SACRAMENTO, Calif. - California Republicans were trying to contain a fire of their own making a day before voting ends in the recall election against Democratic Gov. Gavin Newsom, persuading their voters to turn out Tuesday even as party leaders promoted unsubstantiated claims that the race was rigged or compromised by misconduct.
Larry Elder, one of the leading Republican candidates seeking to replace Newsom if the recall succeeds, has said he believes "there might very well be shenanigans, as there were in the 2020 election." His campaign website has a link to a "Stop CA Fraud" website where people can report suspicious voting activity or sign a petition demanding a special legislative session to investigate an election that isn’t even over. The language is lifted from a petition circulated to help former President Donald Trump’s effort to overturn the results of last year’s presidential election.
On Monday, Trump, who has continued to promote falsehoods about his loss in the 2020 election, issued a statement saying, "Does anybody really believe the California Recall Election isn’t rigged?"
That messaging poses problems for Republican Party officials, who are encouraging everyone to vote while also promoting a narrative that California’s election security can’t be trusted. Harmeet Dhillon, an attorney and the national committeewoman of the Republican National Committee for California, said she made a video with her husband showing how they cast ballots by mail and urging everyone to do the same.
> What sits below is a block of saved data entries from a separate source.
(** * Shiksha-AI: the Gemini service layer (core/gemini_service.py)

    A shallow embedding of [GeminiService]: the three tier generators, the
    retry loop with exponential backoff, and the tolerant JSON extractor,
    followed by the properties of the specification that concern them.

    Python text is modelled as a list of Unicode code points, Python
    integers as [Z], exceptions as values of [exn], and the effects of the
    service (calls to the hosted model, [time.sleep]) as a log threaded
    through a small state-and-exception monad. *)

From Stdlib Require Import List NArith ZArith String Ascii Bool Lia.
Import ListNotations.

Set Implicit Arguments.

(* ===================================================================== *)
(** * Python strings *)
(* ===================================================================== *)

Module Py.

(** A [str] is a sequence of code points. *)
Definition str := list N.

(** An ASCII literal of the source, as a [str]. *)
Definition lit (s : string) : str :=
  List.map N_of_ascii (list_ascii_of_string s).

Definition eqb (a b : str) : bool :=
  if list_eq_dec N.eq_dec a b then true else false.

(** [str.isspace] on one code point: the characters [str.strip()]
    removes when called without argument. *)
Definition isspace (c : N) : bool :=
  ((9 <=? c) && (c <=? 13)           (* \t \n \v \f \r *)
   || (28 <=? c) && (c <=? 32)       (* FS GS RS US and the space *)
   || (c =? 133) || (c =? 160)       (* NEL, no-break space *)
   || (c =? 5760)
   || (8192 <=? c) && (c <=? 8202)
   || (c =? 8232) || (c =? 8233) || (c =? 8239) || (c =? 8287)
   || (c =? 12288))%N.

Fixpoint lstrip (s : str) : str :=
  match s with
  | [] => []
  | c :: r => if isspace c then lstrip r else s
  end.

Definition rstrip (s : str) : str := rev (lstrip (rev s)).

(** [s.strip()] *)
Definition strip (s : str) : str := rstrip (lstrip s).

(** [s.startswith(p)] *)
Fixpoint startswith (s p : str) {struct p} : bool :=
  match p, s with
  | [], _ => true
  | _ :: _, [] => false
  | a :: p', b :: s' => (a =? b)%N && startswith s' p'
  end.

(** [s.endswith(p)] *)
Definition endswith (s p : str) : bool := startswith (rev s) (rev p).

(** [s[n:]] for a literal [n >= 0] *)
Definition slice_from (n : nat) (s : str) : str := skipn n s.

(** [s[:-n]] for a literal [n > 0]: the stop index is [len(s) - n],
    clipped at 0. *)
Definition slice_to_neg (n : nat) (s : str) : str :=
  firstn (List.length s - n) s.

(** [s[i:j]] for [0 <= i], [0 <= j] *)
Definition slice (i j : nat) (s : str) : str := firstn (j - i) (skipn i s).

(** [s.find(c)] for a single character: the index of its first
    occurrence, if any. *)
Fixpoint find (c : N) (s : str) : option nat :=
  match s with
  | [] => None
  | x :: r => if (x =? c)%N then Some 0
              else match find c r with Some i => Some (S i) | None => None end
  end.

(** [s.rfind(c)] for a single character: the index of its last
    occurrence, if any. *)
Fixpoint rfind (c : N) (s : str) : option nat :=
  match s with
  | [] => None
  | x :: r => match rfind c r with
              | Some i => Some (S i)
              | None => if (x =? c)%N then Some 0 else None
              end
  end.

(** The decimal digits of a number, most significant first. *)
Fixpoint digits_of_uint (d : Decimal.uint) : str :=
  match d with
  | Decimal.Nil => []
  | Decimal.D0 d => 48%N :: digits_of_uint d
  | Decimal.D1 d => 49%N :: digits_of_uint d
  | Decimal.D2 d => 50%N :: digits_of_uint d
  | Decimal.D3 d => 51%N :: digits_of_uint d
  | Decimal.D4 d => 52%N :: digits_of_uint d
  | Decimal.D5 d => 53%N :: digits_of_uint d
  | Decimal.D6 d => 54%N :: digits_of_uint d
  | Decimal.D7 d => 55%N :: digits_of_uint d
  | Decimal.D8 d => 56%N :: digits_of_uint d
  | Decimal.D9 d => 57%N :: digits_of_uint d
  end.

(** [str(n)] for a natural number. *)
Definition str_of_nat (n : nat) : str := digits_of_uint (Nat.to_uint n).

End Py.

Notation "'py' s" := (Py.lit s) (at level 9, s at level 0, only parsing).

(* ===================================================================== *)
(** * Exceptions and results *)
(* ===================================================================== *)

(** The instances of [Exception] that occur: the two classes the service
    constructs itself, the decoder's [json.JSONDecodeError] (its message
    and position are not modelled), and whatever the hosted model raises,
    kept as class name and message.  The hosted model may itself raise a
    [ValueError] or a [RuntimeError].  [RecursionError], a subclass of
    [RuntimeError], is what the interpreter raises when calls nest too
    deep.  Exceptions outside [Exception] ([KeyboardInterrupt],
    [SystemExit]), which [except Exception] lets through, are not part of
    the model. *)
Inductive exn : Type :=
| ValueError (msg : Py.str)
| RuntimeError (msg : Py.str)
| RecursionError (msg : Py.str)
| JSONDecodeError
| OtherError (cls msg : Py.str).

(** [json.JSONDecodeError] is a subclass of [ValueError]. *)
Definition isinstance_ValueError (e : exn) : bool :=
  match e with
  | ValueError _ | JSONDecodeError => true
  | _ => false
  end.

Inductive outcome (A : Type) : Type :=
| Return (a : A)
| Raise (e : exn).
Arguments Return {A} a.
Arguments Raise {A} e.

(* ===================================================================== *)
(** * The generators and the retry loop *)
(* ===================================================================== *)

Section Service.

(** The keyword arguments forwarded to the hosted model. *)
Variable Options : Type.

(** [django.conf.settings], as far as the service reads it. *)
Record Settings : Type := {
  GEMINI_MODEL_LITE : Py.str;
  GEMINI_MODEL_FLASH : Py.str;
  GEMINI_MODEL_PRO : Py.str
}.

(** What [model.generate_content] returns: an object with a truth value
    and a [text] attribute. *)
Record Response : Type := {
  truthy : bool;
  text : Py.str
}.

(** What the service does to the outside world, in order. *)
Inductive event : Type :=
| Call (model prompt : Py.str) (kwargs : Options)
| Sleep (seconds : Z).

Definition is_call (ev : event) : bool :=
  match ev with Call _ _ _ => true | Sleep _ => false end.

(** Number of calls to the hosted model in a log. *)
Definition calls (log : list event) : nat :=
  List.length (filter is_call log).

(** The delays of a log, in order. *)
Fixpoint sleeps (log : list event) : list Z :=
  match log with
  | [] => []
  | Sleep t :: log' => t :: sleeps log'
  | Call _ _ _ :: log' => sleeps log'
  end.

Variable settings : Settings.

(** The hosted model: the outcome of the [i]-th call made to it (counted
    from 0) with the given model identifier, prompt and options. *)
Variable backend : nat -> Py.str -> Py.str -> Options -> outcome Response.

(** Computations of the service: they read and extend the log and end
    with a value or an exception. *)
Definition M (A : Type) : Type := list event -> outcome A * list event.

Definition ret {A} (a : A) : M A := fun log => (Return a, log).

Definition raise {A} (e : exn) : M A := fun log => (Raise e, log).

Definition bind {A B} (m : M A) (k : A -> M B) : M B :=
  fun log =>
    match m log with
    | (Return a, log') => k a log'
    | (Raise e, log') => (Raise e, log')
    end.

(** [try: m  except Exception as e: h e] *)
Definition try_except {A} (m : M A) (h : exn -> M A) : M A :=
  fun log =>
    match m log with
    | (Return a, log') => (Return a, log')
    | (Raise e, log') => h e log'
    end.

Notation "x <- m ;; k" := (bind m (fun x => k))
  (at level 61, m at next level, right associativity).
Notation "m ;; k" := (bind m (fun _ => k))
  (at level 61, right associativity).

(** [genai.GenerativeModel(model).generate_content(prompt, **kwargs)] *)
Definition generate_content (model prompt : Py.str) (kwargs : Options)
  : M Response :=
  fun log => (backend (calls log) model prompt kwargs,
              log ++ [Call model prompt kwargs]).

(** [time.sleep(seconds)] *)
Definition time_sleep (seconds : Z) : M unit :=
  fun log => (Return tt, log ++ [Sleep seconds]).

(** [response.text if response else None] *)
Definition text_or_none (response : Response) : option Py.str :=
  if truthy response then Some (text response) else None.

Definition generate_with_lite (prompt : Py.str) (kwargs : Options)
  : M (option Py.str) :=
  response <- generate_content (GEMINI_MODEL_LITE settings) prompt kwargs ;;
  ret (text_or_none response).

Definition generate_with_flash (prompt : Py.str) (kwargs : Options)
  : M (option Py.str) :=
  response <- generate_content (GEMINI_MODEL_FLASH settings) prompt kwargs ;;
  ret (text_or_none response).

Definition generate_with_pro (prompt : Py.str) (kwargs : Options)
  : M (option Py.str) :=
  response <- generate_content (GEMINI_MODEL_PRO settings) prompt kwargs ;;
  ret (text_or_none response).

(** [range(n)] *)
Definition range (n : Z) : list Z :=
  List.map Z.of_nat (seq 0 (Z.to_nat n)).

(** The body of the [try] statement of [generate_with_retry]. *)
Definition dispatch (prompt model_type : Py.str) (kwargs : Options)
  : M (option Py.str) :=
  if Py.eqb model_type (py "lite") then generate_with_lite prompt kwargs
  else if Py.eqb model_type (py "flash") then generate_with_flash prompt kwargs
  else if Py.eqb model_type (py "pro") then generate_with_pro prompt kwargs
  else raise (ValueError (py "Invalid model_type: " ++ model_type)).

(** The [for attempt in ...] loop over the attempts still to run,
    followed by the statement after the loop. *)
Fixpoint retry_loop (prompt model_type : Py.str) (max_retries : Z)
         (kwargs : Options) (attempts : list Z) : M (option Py.str) :=
  match attempts with
  | [] => raise (RuntimeError (py "Failed after maximum retries"))
  | attempt :: rest =>
      try_except
        (dispatch prompt model_type kwargs)
        (fun e =>
           if (attempt =? max_retries - 1)%Z then raise e
           else
             let wait_time := (2 ^ attempt)%Z in
             time_sleep wait_time ;;
             retry_loop prompt model_type max_retries kwargs rest)
  end.

Definition generate_with_retry (prompt model_type : Py.str)
           (max_retries : Z) (kwargs : Options) : M (option Py.str) :=
  retry_loop prompt model_type max_retries kwargs (range max_retries).

(** A call of a method of a fresh service: the log starts empty. *)
Definition run {A} (m : M A) : outcome A * list event := m [].

End Service.

Arguments Call {Options} model prompt kwargs.
Arguments Sleep {Options} seconds.

(* ===================================================================== *)
(** * The [json] module of the standard library, as far as
      [json.loads] on a [str] goes

    The decoder with its default settings: strict strings, the constants
    [NaN], [Infinity] and [-Infinity] accepted, duplicate keys resolved as
    [dict] does.  Besides [json.JSONDecodeError] for a syntax error it
    raises the two errors of the interpreter's limits: [RecursionError]
    when objects and arrays nest deeper than the interpreter admits, and
    the [ValueError] of [int] for an integer literal with more digits
    than [sys.get_int_max_str_digits()]. *)
(* ===================================================================== *)

Module JSON.

(** What [json.loads] builds: [None], [bool], [int], [float], [str],
    [list] and [dict].  A float is kept as the literal that denotes it;
    a dict as its items in insertion order, keys distinct. *)
#[warnings="-register-all"]
Inductive value : Type :=
| JNone
| JBool (b : bool)
| JInt (n : Z)
| JFloat (literal : Py.str)
| JStr (s : Py.str)
| JList (items : list value)
| JDict (items : list (Py.str * value)).

Definition is_dict (v : value) : bool :=
  match v with JDict _ => true | _ => false end.

(** [d[k] = v] on the items of a dict. *)
Fixpoint dict_set {V} (d : list (Py.str * V)) (k : Py.str) (v : V)
  : list (Py.str * V) :=
  match d with
  | [] => [(k, v)]
  | (k', v') :: d' =>
      if Py.eqb k k' then (k', v) :: d' else (k', v') :: dict_set d' k v
  end.

(** [dict(pairs)] *)
Definition dict {V} (pairs : list (Py.str * V)) : list (Py.str * V) :=
  fold_left (fun d kv => dict_set d (fst kv) (snd kv)) pairs [].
But Dhillon also said she could not say whether California’s election will be safe and secure, detailing numerous problems that she said she and a team of attorneys monitoring the election have witnessed.
"There will be a lot of questions and potentially litigation after this election about this sloppy-at-best treatment of people’s ballots and their right to vote," Dhillon said. "I think people have to get out there and vote. We have to document problems, and we have to litigate those problems."
Much of the GOP criticism of California’s elections has focused on the wide use of mail-in ballots, which have been automatically sent to all active registered voters for state elections since the start of the coronavirus pandemic. An overwhelming majority of California voters cast ballots by mail even before the pandemic, and no widespread voter fraud issues have surfaced.
As of Saturday, 7.8 million ballots had been cast, or nearly 35% of registered voters, according to Political Data Inc., a data firm that works with Democrats. Mike Sanchez, a spokesman for the Los Angeles County Registrar’s Office, said voting by mail is "trusted, secure and safe."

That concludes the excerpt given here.